April 9th, 2009
Debt-GDP ratio, interest rates & financial crisis
Published on April 9th, 2009 @ 03:12:17 am , using 940 words, 1821 views
As the financial crisis continues, a lot of people are asking a lot of questions and a lot of people are trying to answer them. I have yet not heard one account of what will happen that has left me feeling sure about what's going on. I've written a few times on this blog about some of my different takes on what's going on - still I'm pretty much in the dark as everyone else and I'm constantly re-evaluating the situation.
By far the most common thing talked about is the great depression. A lot of people seem to think that this is just another depression with a possible inflationary twist - I would count myself as one of those people - from time to time. Just recently I wrote a piece partly covering the IT-bubble, where I was trying to point out that it was overcome fairly painlessly; and from some recent considerations I think that this crisis could actually be overcome with far less pain than what many are saying.
I've mentioned it myself before (as have many others), that the debt-GDP ratio in particularly USA has risen a lot since the late 70's. This is generally the argument to show that this has basically the same premise as the great depression (GD). But the debts causing the GD had come about in only a few years time (roaring 20's), whereas the debts of today have come about over the course of 30 years. When comparing the debt-GDP graph to the one of interest rates it looks pretty clear that the two follow each other. When things crashed in the beginnings of the GD (or during it's entire course) - there were certainly never zero interest rates like today.

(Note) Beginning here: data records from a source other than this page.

(* ===== verification/ConnectionSafety.v ===== *)
(** * The invariant of a concurrent server session

    What holds between any two actions of any threads of a session ([ConnInv]), and that every
    method keeps it ([conn_env_ok]).  A thread owns tokens:

    - [TSender at]: it is the one thread that may use the send event and is responsible for
      [_is_send_register];
    - [TReceiver at]: it is the one thread that may use the receive buffer;
    - [TCloser at]: it is the one thread whose [disconnect] found the session connected;
    - [TJob at]: it runs the current job of the logic queue;
    - [TIo]: it is a worker in [IocpCore::dispatch] that has not called [finish_io] yet;
    - [TNew]: it is the listener's thread and has not set [_is_connect] yet;
    - [TCleanup]: it has set [_is_disconnect] and will queue the cleanup;
    - [TShut]: it has set [_shutdown_started] and will call [process_disconnect];
    - [TStop]: it has called [begin_shutdown];
    - [TDisc]: it will call [disconnect];
    - [TOff], [TOpen], [TDead]: it knows that [_shutdown_started] is set, that the session was
      opened, that its connection is over. *)

From stdpp Require Import base list numbers option relations.
From Stdlib Require Import ZArith Lia.
From S2P Require Import Prelude Interleaving Buffers SendEvents Framing JobQueues Wire Protocol Packets Sessions SessionSafety Connections.

(** A send: to be registered; completed with [n] bytes; the bytes taken off the event; nothing
    left in the event; the event cleared; refused by [WSASend]. *)
Inductive SenderAt := Ready | Completed (n : Z) | Consumed | Drained | Cleared | SendFailed.

(** A receive: the buffer is [rb], and [unread] was received and not yet handed on; or refused
    by [WSARecv]. *)
Inductive ReceiverAt := Holding (rb : RecvBuffer) (unread : bytes) | RecvFailed.

Inductive CloserAt := Won | CloseFailed.

(** A job: a packet whose handler may still be skipped; the cleanup before and after it is
    recorded; any other. *)
Inductive JobAt := JPacket (pkt : Packet) | JCleanup | JCleaned | JDone.

Inductive Token :=
| TSender (st : SenderAt) | TReceiver (st : ReceiverAt) | TCloser (st : CloserAt) | TJob (st : JobAt)
| TIo | TNew | TCleanup | TShut | TDisc | TStop | TOff | TOpen | TDead.

Definition sendings : list Token -> list SenderAt := omap (fun k => match k with TSender st => Some st | _ => None end).
Definition receivings : list Token -> list ReceiverAt := omap (fun k => match k with TReceiver st => Some st | _ => None end).
Definition closers : list Token -> list CloserAt := omap (fun k => match k with TCloser st => Some st | _ => None end).
Definition jobs : list Token -> list JobAt := omap (fun k => match k with TJob st => Some st | _ => None end).
Definition ios : list Token -> list unit := omap (fun k => match k with
  | TIo | TSender (Completed _ | SendFailed) | TReceiver RecvFailed | TCloser CloseFailed => Some tt | _ => None end).
Definition workers : list Token -> list unit := omap (fun k => match k with
  | TIo | TSender (Completed _) => Some tt | _ => None end).
Definition news : list Token -> list unit := omap (fun k => match k with TNew => Some tt | _ => None end).
Definition cleans : list Token -> list unit := omap (fun k => match k with TCleanup => Some tt | _ => None end).
Definition shuts : list Token -> list unit := omap (fun k => match k with TShut => Some tt | _ => None end).
Definition discs : list Token -> list unit := omap (fun k => match k with TDisc => Some tt | _ => None end).
Definition stops : list Token -> list unit := omap (fun k => match k with TStop => Some tt | _ => None end).
Definition offs : list Token -> list unit := omap (fun k => match k with TOff => Some tt | _ => None end).
Definition opens : list Token -> list unit := omap (fun k => match k with TOpen => Some tt | _ => None end).
Definition deads : list Token -> list unit := omap (fun k => match k with TDead => Some tt | _ => None end).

The debt that preceded and made the GD come about was created in a financial environment that was very different than the one of today. The loan-economy, if you will, was something new and the people in charge of interest rates were unfamiliar with the impact that too high interest rates would have. Today pretty much everyone has loans and most of us see loans as a great way to afford things that we want and that we will be able to pay off during the course of our lives. It's all very simple - if it is possible to borrow a lot of money without it ever becoming too expensive to maintain, then people will be doing so - it's a very handy way to get cars, houses and so on, without having to save all that money first.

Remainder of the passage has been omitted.